The design was based on a long house with four main spaces - a broad room in the back and three long spaces extending forward from it. The rooms were divided by stone pillars and walls. The central room was a courtyard, which was normally open to let in light since there were no windows in the house.

Notable Excavations

circa 1000 BCE

Beer-sheba
The four-room house at the Tel Beersheva is one of the most common residential dwelling and some twenty such houses were excavated. Like other places, the four-room house at Beersheba was incorporated in to the casemate wall of adjoining some other line of fortification as a single organic unit.
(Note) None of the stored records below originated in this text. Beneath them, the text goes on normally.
(** * avrocurio: Avro serialization with Confluent framing and a schema registry

    A shallow embedding of the Python package [avrocurio]:
    - [ConfluentWireFormat]: the framing envelope (magic byte, big-endian
      schema id, payload);
    - [InMemoryClient]: the in-memory schema registry;
    - [ApicurioClient]: the HTTP registry client, over an abstract transport;
    - [AvroSerializer]: the serializer/deserializer that ties them together.

    Python exceptions are values of type [exn]; a method that can raise and
    that mutates [self] is a function [S -> (exn + A) * S]: the state reached
    when the exception is raised is kept, as in Python.  The [asyncio] lock of
    the in-memory client and the [await] points are not modelled: every method
    runs to completion. *)

From Stdlib Require Import ZArith List Bool Lia.
From Stdlib Require Import Strings.Byte.
From stdpp Require Import base option list gmap strings fin_maps pretty.

Local Open Scope string_scope.
Local Open Scope list_scope.
Local Open Scope Z_scope.

Set Warnings "-register-all".

(** ** Python values that travel as JSON *)

(** The values [json.loads] produces; a [dict] keeps its insertion order. *)
Inductive json : Type :=
  | JNull
  | JBool (b : bool)
  | JNum (n : Z)
  | JStr (s : string)
  | JList (l : list json)
  | JDict (kvs : list (string * json)).

Definition bytes := list byte.

(** ** Exceptions *)

Record response := mkResponse { status_code : Z; text : string }.
(** The constructor, with the constructor of the base class as a
    parameter.  An exception of the base class leaves the constructor
    before [check_weights] runs.  When the base class has been built: on
    weights that [check_weights] accepts and as many values, at least one,
    the constructor returns, and the instance holds its arguments and the
    first value as [m_min_value]; on accepted weights and another number
    of values it throws; on no city at all, [std::min] returns [end()] of
    the empty vector, and reading through it is undefined. *)
Theorem constructor_outcomes `{!CompareLaws D}
    (base_tsp : N -> Z -> Z -> encoding_type -> outcome unit)
    (weights : list (list D)) (values : list D)
    (max_path_length : D) (encoding : encoding_type) :
  (forall e,
     base_tsp (vec_size weights)
       (fst (compute_dimensions (vec_size weights) encoding))
       (snd (compute_dimensions (vec_size weights) encoding)) encoding = Throw e ->
     construct_tsp_cs base_tsp weights values max_path_length encoding = Throw e)
  /\ (base_tsp (vec_size weights)
        (fst (compute_dimensions (vec_size weights) encoding))
        (snd (compute_dimensions (vec_size weights) encoding)) encoding = Ok tt ->
      weights_ok weights ->
      (forall v0 rest, values = v0 :: rest -> vec_size weights = vec_size values ->
         construct_tsp_cs base_tsp weights values max_path_length encoding
         = Ok {| m_n_cities := vec_size weights; m_encoding := encoding;
                 m_weights := weights; m_values := values;
                 m_max_path_length := max_path_length; m_min_value := v0 |})
      /\ (vec_size weights <> vec_size values ->
          construct_tsp_cs base_tsp weights values max_path_length encoding
          = Throw (value_error "Size of weight matrix and values vector must be equal"))
      /\ (weights = [] -> values = [] ->
          construct_tsp_cs base_tsp weights values max_path_length encoding
          = Undefined)).
Proof.
  unfold construct_tsp_cs. split.
  - intros e ->. reflexivity.
  - intros -> Hok. cbn [bind].
    pose proof (weights_ok_check weights Hok) as Hcheck.
    unfold make_tsp_cs. rewrite Hcheck. cbn [bind]. split; [|split].
    + intros v0 rest -> Hsz. rewrite Hsz, N.eqb_refl. cbn [negb].
      unfold std_min_iterator.
      destruct (N.ltb_spec (vec_size (v0 :: rest)) 0) as [H|_]; [lia|].
      reflexivity.
    + intros Hne.
      destruct (N.eqb_spec (vec_size weights) (vec_size values)); [contradiction|].
      reflexivity.
    + intros -> ->. reflexivity.
Qed.
(** * go-ircbot: the IRC line parser and the synchronized connection

    A shallow embedding of [irc/irc.go] (package [irc]) and the properties
    its specification states about it.  The first part holds the
    definitions: the Go values, the library functions the package calls,
    [ParseMessage] with its closures, the connection with [ReadMsg],
    [Write], [Send] and [Close], and the notions the statements need.  The
    second part holds the lemmas and the stated properties, followed by
    further properties of the parser, of reading, of concurrent senders
    and of the two earlier revisions of the parser that the repository
    keeps.  [Dial] and [DialTLS] only obtain the stream from the network
    and are left out.

    Go values are modelled as follows.
    - A Go [string] is a sequence of bytes: [gostring := list ascii].
    - A Go slice [[]T] is either the nil slice or a sequence of elements.
    - A Go expression that may stop the program with a run-time panic
      (indexing, slicing) is a computation in the [option] monad, where
      [None] stands for the panic.
    - [int] values that the program compares with [-1] and [0] (results of
      [strings.Index]) are kept in [Z]. *)

From Stdlib Require Import ZArith Lia Ascii String.
From stdpp Require Import base tactics option list strings.

Local Open Scope Z_scope.

(** ** Strings, slices, panics *)

Definition gostring := list ascii.

(** String literals of the source are written [str "..."]. *)
Abbreviation str := list_ascii_of_string.

(** A computation that may panic. *)
Definition go (A : Type) : Type := option A.

Definition len (s : gostring) : Z := Z.of_nat (length s).

(** [s[i]]: panics when [i] is out of range. *)
Definition byte_at (s : gostring) (i : Z) : go ascii :=
  if 0 <=? i then s !! Z.to_nat i else None.

(** [s[lo:]]: panics unless [0 <= lo <= len(s)]. *)
Definition slice_from (s : gostring) (lo : Z) : go gostring :=
  if (0 <=? lo) && (lo <=? len s) then Some (drop (Z.to_nat lo) s) else None.

(** [s[:hi]]: panics unless [0 <= hi <= len(s)]. *)
Definition slice_to (s : gostring) (hi : Z) : go gostring :=
  if (0 <=? hi) && (hi <=? len s) then Some (take (Z.to_nat hi) s) else None.

(** [s == ""] *)
Definition is_empty (s : gostring) : bool :=
  match s with [] => true | _ :: _ => false end.

(** A slice value: [Nil] is Go's nil slice, [Slice l] a non-nil slice with
    the elements [l] (possibly none, as in [[]string{}]). *)
Inductive slice (A : Type) : Type :=
| Nil : slice A
| Slice : list A → slice A.
Arguments Nil {A}.
Arguments Slice {A} _.

Definition elems {A} (s : slice A) : list A :=
  match s with Nil => [] | Slice l => l end.

Definition is_nil {A} (s : slice A) : bool :=
  match s with Nil => true | Slice _ => false end.

(** [len(parts)] *)
Definition slice_len {A} (s : slice A) : Z := Z.of_nat (length (elems s)).

(** [parts[i]]: panics when [i] is out of range. *)
Definition slice_at {A} (s : slice A) (i : Z) : go A :=
  if 0 <=? i then elems s !! Z.to_nat i else None.

(** ** The functions of package [strings] used by the parser

    These are modelled from the documented behaviour of the Go standard
    library for a non-empty separator: [irc.go] only ever passes the
    literals [" "], [" :"], ["!"] and ["@"]. *)

(** [strings.HasPrefix(s, p)] *)
Fixpoint HasPrefix (s p : gostring) {struct p} : bool :=
  match p, s with
  | [], _ => true
  | _ :: _, [] => false
  | b :: p', a :: s' => Ascii.eqb a b && HasPrefix s' p'
  end.

(** Position of the first occurrence of [sep] in [s], if any. *)
Fixpoint index_of (s sep : gostring) : option nat :=
  if HasPrefix s sep then Some O
  else match s with
       | [] => None
       | _ :: s' => S <$> index_of s' sep
       end.

(** [strings.Index(s, sep)]: the index of the first instance of [sep] in
    [s], or [-1] if [sep] is not present. *)
Definition Index (s sep : gostring) : Z :=
  match index_of s sep with
  | Some i => Z.of_nat i
  | None => -1
  end.

(** [strings.Count(s, sep)] for a non-empty [sep]: the number of
    non-overlapping instances.  The library loops until [Index] fails; each
    round consumes at least one byte, so [length s] rounds are enough. *)
Fixpoint Count_loop (fuel : nat) (s sep : gostring) : nat :=
  match fuel with
  | O => O
  | S fuel' =>
      match index_of s sep with
      | None => O
      | Some i => S (Count_loop fuel' (drop (i + length sep)%nat s) sep)
      end
  end.

Definition Count (s sep : gostring) : nat := Count_loop (length s) s sep.

(** The loop of the library's [genSplit]: at most [n] cuts, each at the
    first instance of [sep] in what is left; the last piece is the
    unsplit remainder. *)
Fixpoint genSplit (n : nat) (s sep : gostring) : list gostring :=
  match n with
  | O => [s]
  | S n' =>
      match index_of s sep with
      | None => [s]
      | Some m => take m s :: genSplit n' (drop (m + length sep)%nat s) sep
      end
  end.

(** [strings.SplitN(s, sep, n)]: [n == 0] gives nil, [n < 0] all pieces,
    [n > 0] at most [n] pieces. *)
Definition SplitN (s sep : gostring) (n : Z) : slice gostring :=
  if n =? 0 then Nil
  else if n <? 0 then Slice (genSplit (Count s sep) s sep)
  else Slice (genSplit (Z.to_nat (n - 1)) s sep).

(** [strings.Split(s, sep)] is [SplitN] with a count of [-1]. *)
Definition Split (s sep : gostring) : slice gostring := SplitN s sep (-1).

(** ** The data model of [irc.go] *)

(** [type Prefix struct { Name, User, Host string }] *)
Record Prefix : Type := mkPrefix {
  Name : gostring;
  User : gostring;
  Host : gostring
}.

(** [new(Prefix)]: all fields hold the zero value, the empty string. *)
Definition new_Prefix : Prefix := mkPrefix [] [] [].

(** Field assignments [prefix.Name = v], [prefix.User = v],
    [prefix.Host = v]. *)
Definition set_Name (p : Prefix) (v : gostring) : Prefix :=
  mkPrefix v (User p) (Host p).
Definition set_User (p : Prefix) (v : gostring) : Prefix :=
  mkPrefix (Name p) v (Host p).
Definition set_Host (p : Prefix) (v : gostring) : Prefix :=
  mkPrefix (Name p) (User p) v.

(** [type Message struct { Command string; Params []string;
    Prefix *Prefix; Raw string; Txt string }].  The field [Prefix] is a
    pointer: [None] is the nil pointer, [Some p] points to the value [p].
    (The field is called [MsgPrefix] here, [Prefix] being the type.) *)
Record Message : Type := mkMessage {
  Command : gostring;
  Params : slice gostring;
  MsgPrefix : option Prefix;
  Raw : gostring;
  Txt : gostring
}.

(** ** [ParseMessage] and its local closures *)

(** [split2]: cut [s] at the first [sep]. *)
Definition split2 (s sep : gostring) : go (gostring * gostring) :=
  let parts := SplitN s sep 2 in
  if slice_len parts =? 2 then
    p0 ← slice_at parts 0;
    p1 ← slice_at parts 1;
    Some (p0, p1)
  else
    p0 ← slice_at parts 0;
    Some (p0, []).

(** [l == "" || l[0] != ':'], evaluated left to right. *)
Definition no_leading_colon (l : gostring) : go bool :=
  if is_empty l then Some true
  else c ← byte_at l 0; Some (negb (Ascii.eqb c ":"%char)).

(** [l == "" || l[0] == ':'] *)
Definition empty_or_colon (l : gostring) : go bool :=
  if is_empty l then Some true
  else c ← byte_at l 0; Some (Ascii.eqb c ":"%char).

(** [l != "" && l[0] == ':'] *)
Definition leading_colon (l : gostring) : go bool :=
  if negb (is_empty l) then c ← byte_at l 0; Some (Ascii.eqb c ":"%char)
  else Some false.

Definition parsePrefix (l : gostring) : go (Prefix * gostring) :=
  let prefix := new_Prefix in
  b ← no_leading_colon l;
  if b : bool then Some (prefix, l)
  else
    l1 ← slice_from l 1;
    '(head, tail) ← split2 l1 (str " ");
    let user := Index head (str "!") in
    let host := Index head (str "@") in
    '(prefix, head) ←
      (if host >? user then
         h ← slice_from head (host + 1);
         head' ← slice_to head host;
         Some (set_Host prefix h, head')
       else Some (prefix, head));
    '(prefix, head) ←
      (if user >? 0 then
         u ← slice_from head (user + 1);
         head' ← slice_to head user;
         Some (set_User prefix u, head')
       else Some (prefix, head));
    Some (set_Name prefix head, tail).

Definition parseCommand (l : gostring) : go (gostring * gostring) :=
  split2 l (str " ").

Definition parseParams (l : gostring) : go (slice gostring * gostring) :=
  b ← empty_or_colon l;
  if b : bool then Some (Slice [], l)
  else
    '(head, tail) ← split2 l (str " :");
    Some (Split head (str " "), tail).

(** [msg := &Message{Raw: l}] followed by the four assignments; the record
    is built once all fields are known. *)
Definition ParseMessage (l : gostring) : go Message :=
  let raw := l in
  '(prefix, l) ← parsePrefix l;
  '(command, l) ← parseCommand l;
  '(params, l) ← parseParams l;
  b ← leading_colon l;
  l ← (if b : bool then slice_from l 1 else Some l);
  Some {| Command := command; Params := params; MsgPrefix := Some prefix;
          Raw := raw; Txt := l |}.

(** ** Panic-free closed forms of the parser's stages

    These definitions restate the closures of [ParseMessage] without the
    option monad; the lemmas of the second part prove that the parser
    computes exactly them, so that no indexing or slicing operation of
    [ParseMessage] can go out of range. *)

(** What [split2] returns: the text before and after the first [sep], or
    the whole text and the empty string when there is no [sep]. *)
Definition cut (s sep : gostring) : gostring * gostring :=
  match index_of s sep with
  | Some m => (take m s, drop (m + length sep) s)
  | None => (s, [])
  end.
The standard type was a rectangular design covering a total area of 150-200 square meters.

circa 1000 BCE

Land of Goshen
Identified with Avaris (modern day archaeological site of Tel el-Daba), remains of 4-Room Houses were also excavated. The city of Avaris was the capital of the Hyksos domain in the north of Egypt; it was excavated by Egyptologist Manfred Bietak. Remains of a number of 4-room dwellings were also discovered during the archaeological excavations.

circa 1000 BCE

Jerusalem
Dubbed as the House of Ahiel, this four-room house was excavated in the 'Area G' of City of David, Jerusalem. This four-room house was built into and over the Millo around 550 BCE in the days of young Josiah and Jeremiah. There are side rooms, separated by monolithic pillars and piers, and adjoining service rooms to the north. It is one of the best preserved of the Iron Age structures in Area G is Ahiel’s House.

Modern Reconstructions

circa

The Houses of Ancient Israel Exhibit
The exhibit offers a view of life in an ancient Near Eastern agricultural society. The exhibit contains a full scale replica of an ancient Israelite home. The exhibit is arranged in terms of the buildings - the houses - associated with the different levels of that society: family dwelling, palace and temple. This exhibit traces the development and importance of the house in ancient Israel, from the family dwelling to the house of the king, and the house of the Lord (the temple).